My so called midlife crisis

art

A few weeks ago I was talking with a friend. He said I should write about my midlife crisis because then we could go on a book tour together and party. I have done things for less noble aims, and really many of my most important decisions in life has been made around parties, what parties I want to go to, what do I want to do when I get to said parties, and who will be at the parties. Similar to the line in Lawerence of Arabia:

Mr. Dryden: Lawrence, only two kinds of creature get fun in the desert: Bedouins and gods, and you’re neither. Take it from me, for ordinary men, it’s a burning, fiery furnace.
T.E. Lawrence: No, Dryden, it’s going to be fun.
Mr. Dryden: It is recognized that you have a funny sense of fun.

I have a particularly definition of fun… it does not align with the majority definition of fun. Most people would not want to go to my parties… and at this stage of my (mid) life crisis. I am really ok with that. I find that as a type of self selection that makes my life easier in determining and and with whom I want to spend my time.
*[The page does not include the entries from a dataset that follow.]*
Definition extract_diff_lines (body : string) : list string * list string * list string :=
  let ls := hunk_lines body in
  (tails (List.filter removed_line ls), tails (List.filter added_line ls), tails (List.filter context_line ls)).

(** The first component of [_split_context_around_mutation]. *)
Fixpoint before_mutation (ls : list string) : list string :=
  match ls with
  | [] => []
  | l :: ls' =>
      if removed_line l || added_line l then []
      else if context_line l then string_drop 1 l :: before_mutation ls' else before_mutation ls'
  end.
Definition context_before (context_lines : list string) (body : string) : list string :=
  if String.eqb body estr then context_lines else before_mutation (hunk_lines body).

(** ** String mutations *)

Definition quoted_pattern : re :=
  Seq (Lit quote_char)
    (Seq (Group (Star (Alt (Class (fun c => negb (Ascii.eqb c quote_char) && negb (Ascii.eqb c backslash)))
                           (Seq (Lit backslash) Any)))) (Lit quote_char)).

(** [_extract_quoted_strings]: content, prefix and suffix *)
Definition extract_quoted_strings (line : string) : list (string * string * string) :=
  omap (fun '(_, y) => match pt_group y with
                       | Some (i, j) => Some (substring i j line, string_take i line, string_drop j line)
                       | None => None
                       end) (find_iter quoted_pattern line).

Inductive string_mutation := XXWrap | Lowercase | Uppercase.
Definition string_mutation_name (m : string_mutation) : string :=
  match m with XXWrap => "xx_wrap" | Lowercase => "lowercase" | Uppercase => "uppercase" end.

Definition string_pair (o n : string * string * string) : option string_mutation :=
  let '(old_str, old_pre, old_suf) := o in
  let '(new_str, new_pre, new_suf) := n in
  if String.eqb old_str new_str then None
  else if negb (String.eqb old_pre new_pre) || negb (String.eqb old_suf new_suf) then None
  else if String.eqb new_str ("XX" +:+ old_str +:+ "XX") then Some XXWrap
  else match old_str with
       | EmptyString => None
       | String c rest =>
           if String.eqb new_str (String (lower_char c) rest) && negb (Ascii.eqb c (lower_char c)) then Some Lowercase
           else if String.eqb new_str (lower old_str) then Some Lowercase
           else if bool_decide (upper old_str = Some new_str) then Some Uppercase
           else None
       end.

Fixpoint first_some {A B} (f : A -> option B) (l : list A) : option B :=
  match l with [] => None | x :: l' => match f x with Some y => Some y | None => first_some f l' end end.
Anyway … I pondered this notion of writing about my midlife crises and the subsequent book tour debauchery. My midlife crisis has gone internal somewhat because of covid, although bubbles up now and again and not terribly narratively exciting ways. But I was not super excited about the idea of writing about my midlife crisis.
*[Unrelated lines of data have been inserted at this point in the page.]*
(** C36. Deleting every reported test loses no kill.  Whatever the data of a
    mutation run, each mutant that some test kills is still killed by a test of
    the same class that the analysis does not report, although the reports of a
    class may subsume each other in chains. *)
Theorem deletion_keeps_kills (data : pydict entry) (a : analysis) (m t : string) :
  analyze_superfluity data = inr a -> kills data m t ->
  exists r t', (class_of t, r) ∈ an_classes a /\ class_of t' = class_of t /\ kills data m t' /\
    t' ∉ (su_test <$> cr_superfluous r).
Proof.
  intros Ha Hk. destruct (class_analysed data a m t Ha Hk) as (r & Hr).
  destruct (analysis_classes data a _ r Ha Hr) as (km & -> & Hnd & Hkm).
  assert (Ht : (t, kills_in (pairs data) t) ∈ km).
  { apply Hkm. split_and!; try done. intros E. apply kills_set in Hk. rewrite E in Hk. by apply not_elem_of_empty in Hk. }
  destruct (maximal_above km t _ Ht) as (b & Kb & Hb & Hs & Hmax). pose proof Hb as (Hc & -> & Hne)%Hkm.
  exists (analyze_class km), b. split; [done|]. split; [done|]. split; [by apply kills_set, Hs, kills_set|].
  intros (x & -> & Hx)%list_elem_of_fmap. destruct (elem_of_reports km x Hx) as (Ka & Kc & Hxa & Hxc & Hsub & _).
  apply Hkm in Hxa as (_ & -> & _). by apply (Hmax _ _ Hxc).
Qed.

(** What is reported, and what is not.  A test is reported in a class
    exactly when it kills something and another test of the class kills all
    of that and more; and no test is ever reported to kill nothing, since a
    test without kills never enters the maps. *)
Theorem superfluity_exact (data : pydict entry) (a : analysis) (c : string) (r : class_result) (t : string) :
  analyze_superfluity data = inr a -> (c, r) ∈ an_classes a ->
  (t ∈ (su_test <$> cr_superfluous r) <->
     class_of t = c /\ (exists m, kills data m t) /\
     exists t', class_of t' = c /\ (forall m, kills data m t -> kills data m t') /\
       exists m, kills data m t' /\ ~ kills data m t) /\
  cr_zero_kill r = [].
Proof.
  intros Ha Hr. destruct (analysis_classes data a c r Ha Hr) as (km & -> & Hnd & Hkm). split; [split|].
  - intros (x & -> & Hx)%list_elem_of_fmap.
    destruct (elem_of_reports km x Hx) as (Ka & Kb & [Ca [-> Na]]%Hkm & [Cb [-> Nb]]%Hkm & Hsub & _).
    pose proof Hsub as [Hs1 _].
    split; [done|]. split; [apply set_choose_L in Na as [m Hm]; exists m; by apply kills_set|].
    exists (su_by x). split; [done|]. split; [intros m Hm; by apply kills_set, Hs1, kills_set|].
    apply non_empty_difference_L, set_choose_L in Hsub as (m & [Hm Hn]%elem_of_difference). exists m. rewrite <- !kills_set. by split.
  - intros (Hc & [m Hm] & t' & Hc' & Hsub & m' & Hm' & Hn).
    apply kills_set in Hm, Hm'. rewrite <- kills_set in Hn.
    assert (N : forall x y, x ∈ kills_in (pairs data) y -> kills_in (pairs data) y <> ∅).
    { intros x y Hx E. rewrite E in Hx. by apply not_elem_of_empty in Hx. }
    apply (reported km t (kills_in (pairs data) t) t' (kills_in (pairs data) t')).
    + apply Hkm. split_and!; eauto.
    + apply Hkm. split_and!; eauto.
    + eauto.
    + split; [|set_solver]. intros x Hx. by apply kills_set, Hsub, kills_set.
  - rewrite analyze_class_eq. cbn [cr_zero_kill]. apply elem_of_nil_inv. intros x ([i [t0 K]] & Hin & Hx)%list_elem_of_omap.
    apply elem_of_imap_pair in Hin. apply list_elem_of_lookup_2 in Hin. apply Hkm in Hin as (_ & _ & HK).
    by rewrite bool_decide_eq_false_2 in Hx.
Qed.

(** ** Batches *)

(** Directories that differ in the report [k] only. *)
Inductive alike (k : string) : reports -> reports -> Prop :=
  | alike_here v v' l : alike k ((k, v) :: l) ((k, v') :: l)
  | alike_there i x d d' : i <> k -> alike k d d' -> alike k ((i, x) :: d) ((i, x) :: d').

Lemma alike_two k a a' d : alike k (dict_set k a d) (dict_set k a' d).
Proof.
  unfold dict_set. induction d as [|[i x] d IH]; cbn; [constructor|].
  destruct (String.eqb_spec i k) as [->|]; [constructor|]. by constructor.
Qed.

Lemma alike_over k a d d' : alike k d d' -> dict_set k a d = dict_set k a d'.
Proof.
  unfold dict_set. induction 1 as [v v' l|i x d d' Hne _ IH]; cbn; [by rewrite String.eqb_refl|].
  destruct (String.eqb_spec i k); [done|]. by rewrite IH.
Qed.

Lemma alike_set k j a d d' : j <> k -> alike k d d' -> alike k (dict_set j a d) (dict_set j a d').
Proof.
  unfold dict_set. intros Hj. induction 1 as [v v' l|i x d d' Hne Ha IH]; cbn.
  - destruct (String.eqb_spec k j); [congruence|]. constructor.
  - destruct (String.eqb_spec i j) as [->|]; by constructor.
Qed.

(** A run writes a report that does not depend on the directory, or none. *)
Lemma run_single_cases o f :
  (exists a, forall d, run_single o f d = (true, dict_set (report_name (path_stem f)) a d)) \/
  forall d, run_single o f d = (false, d).
Proof.
  destruct o as [[|e data]|]; [auto| |auto]. unfold run_single. destruct (analyze_superfluity (e :: data)); eauto.
Qed.

Lemma run_files_alike k outcome fs d d' failed :
  alike k d d' \/ d = d' ->
  let x := foldl (run_file outcome) (failed, d) fs in
  let y := foldl (run_file outcome) (failed, d') fs in
  fst x = fst y /\ (alike k (snd x) (snd y) \/ snd x = snd y).
Proof.
  revert d d' failed. induction fs as [|f fs IH]; intros d d' failed Ha; [done|]. cbn.
  destruct (run_single_cases (outcome f) f) as [[a E]|E]; rewrite !E; apply IH; [|done].
  destruct Ha as [Ha| ->]; [|auto]. destruct (decide (report_name (path_stem f) = k)) as [<-|Hne].
  - right. by apply alike_over.
  - left. by apply alike_set.
Qed.

Lemma run_files_ext outcome outcome' fs acc :
  Forall (fun f => outcome f = outcome' f) fs ->
  foldl (run_file outcome) acc fs = foldl (run_file outcome') acc fs.
Proof. intros H. revert acc. induction H as [|f fs E _ IH]; intros [failed d]; [done|]. cbn. by rewrite E, IH. Qed.

(** Two test files of the same name in different directories share one report
    file, and the second run overwrites the first: whatever the first file's
    tests kill, the project-wide report is the same. *)
Theorem same_stem_lost (outcome outcome' : string -> option (pydict entry)) (l1 l2 l3 : list string)
    (f1 f2 : string) (before : reports) :
  path_stem f1 = path_stem f2 ->
  (forall f, f <> f1 -> outcome f = outcome' f) -> f1 ∉ l1 ++ l2 ++ f2 :: l3 ->
  fst (run_single (outcome f1) f1 before) = true -> fst (run_single (outcome' f1) f1 before) = true ->
  fst (run_single (outcome f2) f2 before) = true ->
  run_all outcome (l1 ++ f1 :: l2 ++ f2 :: l3) before = run_all outcome' (l1 ++ f1 :: l2 ++ f2 :: l3) before.
Proof.
  intros Es Eo Hn O1 O1' O2.
  assert (Hall : forall l, f1 ∉ l -> Forall (fun f => outcome f = outcome' f) l).
  { intros l Hl. apply Forall_forall. intros f Hf. apply Eo. by intros ->. }
  rewrite !not_elem_of_app, not_elem_of_cons in Hn. destruct Hn as (N1 & N2 & N12 & N3).
  assert (Hw : forall o f, fst (run_single o f before) = true ->
    exists a, forall d, run_single o f d = (true, dict_set (report_name (path_stem f)) a d)).
  { intros o f H. destruct (run_single_cases o f) as [?|E]; [done|]. by rewrite E in H. }
  destruct (Hw _ _ O1) as [a1 E1], (Hw _ _ O1') as [a1' E1'], (Hw _ _ O2) as [a2 E2]. clear Hw.
  unfold run_all. rewrite !foldl_app. cbn [foldl].
  rewrite <- (run_files_ext outcome outcome' l1) by auto.
  destruct (foldl (run_file outcome) ([], before) l1) as [failed d]. cbn [run_file]. rewrite E1, E1'.
  rewrite !foldl_app. cbn [foldl]. rewrite <- (run_files_ext outcome outcome' l2) by auto.
  destruct (run_files_alike (report_name (path_stem f1)) outcome l2 _ _ failed
    (or_introl (alike_two (report_name (path_stem f1)) a1 a1' d))) as [Ef Ed].
  destruct (foldl _ _ l2) as [g1 d1], (foldl _ _ l2) as [g2 d2]. cbn [fst snd] in Ef, Ed. subst g2.
  cbn [run_file]. rewrite <- (Eo f2) by done. rewrite !E2, <- Es.
  assert (dict_set (report_name (path_stem f1)) a2 d1 = dict_set (report_name (path_stem f1)) a2 d2) as ->.
  { destruct Ed as [Ed| ->]; [by apply alike_over|done]. }
  rewrite (run_files_ext outcome outcome' l3) by auto. done.
Qed.

(** ** A concrete run *)

Definition demo_entry (killed_by : list string) : entry := [("killed_by", texts killed_by)].

(** Three tests of one class: the kills of the first are among those of the
    second, and those among the third's. *)
Definition demo_data : pydict entry :=
  [("m1", demo_entry ["f.py::TestA::one"; "f.py::TestA::two"; "f.py::TestA::three"]);
   ("m2", demo_entry ["f.py::TestA::two"; "f.py::TestA::three"]);
   ("m3", demo_entry ["f.py::TestA::three"; "f.py::alone"])].

Definition demo_report : class_result :=
  ClassResult 3 6 [Subsumption "f.py::TestA::one" 1 "f.py::TestA::two" 2;
                   Subsumption "f.py::TestA::two" 2 "f.py::TestA::three" 3] [].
At first friends sympathetically assumed that it was because it was too painful. But really it was because it was too boring. I mean I have lived through my midlife crisis. For me it is done. I was saying if I was writing something I want to live in some fantastic world of my imagination or beautiful poetry not in like reinterpreted realism. This to me is boring.

To which my friend said that I should write about my midlife crisis as a fantasy novel. I actually think this is brilliant and hilarious. Granted, probably the readership of fantasy novels (or perhaps sci fi novels) are not interested in reading about this … it is not without precedent. Woman on the Edge of Time by Margie Piercy although not really about a midlife crisis is about a woman in middlish age.

Anyway I love this idea. Rather than a roman a clef fantasy story which seems so common (and also so masculine), what would it look like if a fantasy novel was about someone in a midlife crisis. What if Gandalf turning from grey to white was about individuation. What about Voldemort? Was the mists of avalon about this – I read it so long ago I don’t remember.